(* ===== verification/EngServer.v ===== *)
(** * The server between the applications and the modem client

    src/common/apps/engineeringmodel/engcs/engservice.c: the table of the
    clients that are connected, and what the server does with what an
    application or the modem client sends; [get_send_fd] and
    [eng_write2server] of eng_modemclient.c are the other ends of its messages. *)
From stdpp Require Import base list.
From Stdlib Require Import ZArith Lia.
From Stdlib Require Import (notations) String.
From S2P Require Import Prelude EngTok EngLine.

(** ** Definitions *)

Definition ENG_MAX_RW_SIZE : Z := 2028.
Definition ENG_MAX_CONNECT_NUM : nat := 60.
Definition ENG_MAX_CLIENT_NAME_LEN : Z := 20.

Definition atoi (s : list Z) : Z := default 0 (strtol10 s).

(** *** The table of the clients *)

(** [fe] is the descriptor of the event, [None] for NULL. *)
Record eng_client_info := Client { name : list Z; type : Z; fe : option Z }.
Definition no_client : eng_client_info := Client (replicate 20 0) 0 None.

(** What the server does to the outside. *)
Inductive action :=
  | Sent (fd : Z) (bytes : list Z)
  | Tested (bytes : list Z)        (* eng_test_function *)
  | Unregistered (fd : Z)          (* the event of a descriptor is deleted *)
  | Closed (fd : Z).
Record server := Server { client_info : list eng_client_info; monitor_svc_fd : Z; actions : list action }.
Definition act (a : action) : M server unit := modify (fun s => Server (client_info s) (monitor_svc_fd s) (actions s ++ [a])).
Definition set_clients (l : list eng_client_info) : M server unit := modify (fun s => Server l (monitor_svc_fd s) (actions s)).
Definition client_info_init : M server unit := set_clients (replicate ENG_MAX_CONNECT_NUM no_client).

(** [strcpy] and [strncpy] into an array of [size] zeros. *)
Definition copy_string {S} (size : Z) (s : list Z) : M S (list Z) :=
  if zlen s <? size then ret (s ++ replicate (Z.to_nat (size - zlen s)) 0) else bad OutOfBounds.

(** The name and the type in a client's first message: [NAME] or [NAME:t]; with
    a colon the last two characters are not part of the name. *)
Definition clinet_info_getnametype {S} (input : list Z) : M S (list Z * Z) :=
  if forallb (fun c => negb (c =? 58)) input then
    n <- copy_string ENG_MAX_CLIENT_NAME_LEN input ;; ret (n, 0)
  else
    let k := zlen input - 2 in
    (if (0 <=? k) && (k <=? ENG_MAX_CLIENT_NAME_LEN) then ret tt else bad OutOfBounds) ;;;
    let s := take (Z.to_nat k) input in
    p <- lift OutOfBounds (scan (Z.eqb 58) input) ;;
    ret (s ++ replicate (Z.to_nat (ENG_MAX_CLIENT_NAME_LEN - k)) 0, atoi (from input (p + 1))).

(** The first entry that [P] holds of. *)
Definition find_entry (P : eng_client_info -> bool) (l : list eng_client_info) : option (nat * eng_client_info) :=
  list_find (fun c => P c = true) l.
Definition has_fd (fd : Z) (c : eng_client_info) : bool := match fe c with Some f => fd =? f | None => false end.
Definition is_free (c : eng_client_info) : bool := match fe c with Some _ => false | None => true end.

(** [memcpy(client_info[i].name, name, strlen(name))] into a free entry. *)
Definition client_info_update (fd : Z) (nm : list Z) (t : Z) : M server unit :=
  s <- get ;;
  match find_entry is_free (client_info s) with
  | None => ret tt
  | Some (i, c) =>
      n <- lift OutOfBounds (cstring nm 0) ;;
      b <- lift OutOfBounds (store (name c) 0 n) ;;
      set_clients (<[i := Client b t (Some fd)]> (client_info s))
  end.
Definition client_info_gettype (fd : Z) : M server Z :=
  s <- get ;; ret (match find_entry (has_fd fd) (client_info s) with Some (_, c) => type c | None => 0 end).
Definition name_starts (nm : list Z) (c : eng_client_info) : bool := strStartsWith (name c) nm.
Definition client_info_get_socketid (nm : list Z) : M server Z :=
  s <- get ;;
  match find_entry (name_starts nm) (client_info s) with
  | Some (_, c) => lift NullPointer (fe c)
  | None => ret (-1)
  end.
Definition eng_event_can_reg : M server bool :=
  s <- get ;; ret (match find_entry is_free (client_info s) with Some _ => true | None => false end).
Definition eng_event_unreg (fd : Z) : M server Z :=
  s <- get ;;
  match find_entry (has_fd fd) (client_info s) with
  | Some (i, c) =>
      act (Unregistered fd) ;;; set_clients (<[i := no_client]> (client_info s)) ;;; act (Closed fd) ;;; ret 0
  | None => act (Closed fd) ;;; ret (-1)
  end.

(** *** The kinds of clients *)

Definition ENG_APPCLIENT := str "appclient".
Definition ENG_PCCLIENT := str "pcclient".
Definition ENG_MODEM := str "modem".
Definition ENG_ADRV := str "adrvclient".
Definition ENG_LOGECLIENT := str "logclient".
Definition ENG_MONITOR := str "engmonitor".
Definition ENG_WELCOME := str "welcome".
Definition ENG_ERROR := str "error".
Definition ENG_DESTERROR := str "desterr".
Inductive client_func := pcclient_event_func | modemclient_event_func | appclient_event_func
  | adrvclient_event_func | logclient_event_func | monitorclient_event_func.

Definition getclientfunc (fd : Z) (regname : list Z) : M server (option client_func) :=
  let isa := strStartsWith regname in
  if isa ENG_PCCLIENT then ret (Some pcclient_event_func)
  else if isa ENG_MODEM then ret (Some modemclient_event_func)
  else if isa ENG_APPCLIENT then ret (Some appclient_event_func)
  else if isa ENG_ADRV then ret (Some adrvclient_event_func)
  else if isa ENG_LOGECLIENT then ret (Some logclient_event_func)
  else if isa ENG_MONITOR then
    modify (fun s => Server (client_info s) fd (actions s)) ;;; ret (Some monitorclient_event_func)
  else ret None.

(** [memcpy(eng_write_buf, ENG_DESTERROR, ENG_MAX_RW_SIZE)]: the literal has eight
    bytes. *)
Definition desterror (fd : Z) : M server unit :=
  b <- lift OutOfBounds (slice (ENG_DESTERROR ++ [0]) 0 ENG_MAX_RW_SIZE) ;;
  s <- lift OutOfBounds (cstring b 0) ;;
  act (Sent fd s).

(** A new connection that has sent [input], [None] for an error of [read];
    [created] says whether [fdevent_create] gives an event. *)
Definition eng_event_reg (fd : Z) (input : option (list Z)) (created : bool) : M server Z :=
  room <- eng_event_can_reg ;;
  if negb room then ret (-1) else
  match input with
  | None => act (Closed fd) ;;; ret (-1)
  | Some input =>
      r <- clinet_info_getnametype input ;;
      let '(regname, t) := r in
      s <- get ;;
      if (monitor_svc_fd s <? 0) && negb (strStartsWith regname ENG_MONITOR) then
        desterror fd ;;; act (Closed fd) ;;; ret (-1)
      else
        func <- getclientfunc fd regname ;;
        match func with
        | None => act (Closed fd) ;;; ret (-1)
        | Some _ =>
            if created then client_info_update fd regname t ;;; act (Sent fd ENG_WELCOME) ;;; ret 0
            else act (Sent fd ENG_ERROR) ;;; ret (-1)
        end
  end.

(** *** Messages *)

(** [%5d] *)
Definition pad (w : nat) (l : list Z) : list Z := replicate (w - length l) 32 ++ l.
(** [outbuf] has [ENG_MAX_RW_SIZE] bytes. *)
Definition setup_send_data {S} (fd t : Z) (inbuf : list Z) : M S (list Z) :=
  let b := pad 5 (print_int (6 + 6 + 2 + zlen inbuf)) ++ [59] ++ pad 5 (print_int fd) ++ [59] ++ print_int t ++ [59] ++ inbuf in
  if zlen b <? ENG_MAX_RW_SIZE then ret b else bad OutOfBounds.

(** The server's: the descriptor in front of the first semicolon, and the rest;
    [fdstring] has eight bytes. *)
Definition get_send_fd_server {S} (inbuf : list Z) : M S (Z * list Z) :=
  match scan (Z.eqb 59) inbuf with
  | None => ret (0, [])
  | Some p =>
      let f := take (Z.to_nat p) inbuf in
      (if zlen f <? 8 then ret tt else bad OutOfBounds) ;;;
      ret (atoi f, from inbuf (p + 1))
  end.

(** An event that a descriptor can be read: [input] is the text read, [None] for
    no bytes, [Some []] for an error of [read]. *)
Definition appclient_event (fd : Z) (input : option (list Z)) : M server unit :=
  t <- client_info_gettype fd ;;
  dest_fd <- client_info_get_socketid ENG_MODEM ;;
  match input with
  | None => _ <- eng_event_unreg fd ;; ret tt
  | Some buf =>
      if 0 <=? dest_fd then
        if strStartsWith buf (str "CMD:") then act (Tested (from buf 4))
        else b <- setup_send_data fd t buf ;; act (Sent dest_fd b)
      else desterror fd
  end.
Definition modemclient_event (fd : Z) (input : option (list Z)) : M server unit :=
  r <- get_send_fd_server (default [] input) ;;
  let '(dest_fd, b) := r in
  match input with
  | None => _ <- eng_event_unreg fd ;; ret tt
  | Some _ => if 0 <=? dest_fd then act (Sent dest_fd b) else desterror fd
  end.

(** *** The other ends, in the modem client *)

(** [tmp], what was read from the server; [buf] of [data]. *)
Record frame := Frame { f_tmp : list Z; f_buf : list Z }.

(** A number in front of a semicolon, and the offset behind that: the semicolon
    becomes a NUL, [strtmp] has eight bytes. *)
Definition number_field (p : Z) : M frame (Z * Z) :=
  s <- get ;;
  r <- lift OutOfBounds (n ← scan (fun c => (c =? 0) || (c =? 59)) (from (f_tmp s) p); c ← aget (f_tmp s) (p + n); Some (n, c)) ;;
  let '(n, c) := r in
  (if c =? 59 then ret tt else bad NullPointer) ;;;
  b <- lift OutOfBounds (aset (f_tmp s) (p + n) 0) ;;
  modify (fun s => Frame b (f_buf s)) ;;;
  t <- lift OutOfBounds (cstring b p) ;;
  (if zlen t <? 8 then ret tt else bad OutOfBounds) ;;;
  ret (atoi t, p + n + 1).

(** The length, the descriptor and the type of a message at [inbuf]; the text is
    copied. *)
Definition get_send_fd (inbuf : Z) : M frame (Z * Z * Z) :=
  a <- number_field inbuf ;;
  b <- number_field a.2 ;;
  c <- number_field b.2 ;;
  let '(len, fd, t) := (a.1, b.1, c.1) in
  let ptr2 := c.2 - 1 in
  let n := len - (ptr2 - inbuf - 1) in
  (if 0 <=? n then ret tt else bad OutOfBounds) ;;;
  s <- get ;;
  bytes <- lift OutOfBounds (slice (f_tmp s) (ptr2 + 1) n) ;;
  o <- lift OutOfBounds (store (f_buf s) 0 bytes) ;;
  modify (fun s => Frame (f_tmp s) o) ;;;
  ret (len, fd, t).

(** What [eng_write2server] sends: [tmp] has [ENG_BUF_LEN] bytes. *)
Definition server_message {S} (fd : Z) (data : list Z) : M S (list Z) :=
  let b := print_int fd ++ [59] ++ data in
  if zlen b <? ENG_BUF_LEN then ret b else bad OutOfBounds.

Definition server_start : server := Server [] (-1) [].
(** The monitor, the modem client and an application connect; the application
    sends a command, the modem client answers. *)
Example served : match (client_info_init ;;;
    _ <- eng_event_reg 4 (Some ENG_MONITOR) true ;; _ <- eng_event_reg 5 (Some ENG_MODEM) true ;;
    _ <- eng_event_reg 7 (Some (str "appclient:1")) true ;;
    appclient_event 7 (Some (str "9,0")) ;;; modemclient_event 5 (Some (str "7;OK"))) server_start with
  | Ret _ s => actions s = [Sent 4 ENG_WELCOME; Sent 5 ENG_WELCOME; Sent 7 ENG_WELCOME; Sent 5 (str "   17;    7;1;9,0"); Sent 7 (str "OK")]
  | _ => False
  end.
Proof. vm_compute. done. Qed.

****************

» Directions for this task
Word for word, quote the lines of the material from the first line through the line with "From Stdlib Require Import ZArith Lia.", both ends included.

» Answer section
(* ===== verification/EngServer.v ===== *)
(** * The server between the applications and the modem client

    src/common/apps/engineeringmodel/engcs/engservice.c: the table of the
    clients that are connected, and what the server does with what an
    application or the modem client sends; [get_send_fd] and
    [eng_write2server] of eng_modemclient.c are the other ends of its messages. *)
From stdpp Require Import base list.
From Stdlib Require Import ZArith Lia.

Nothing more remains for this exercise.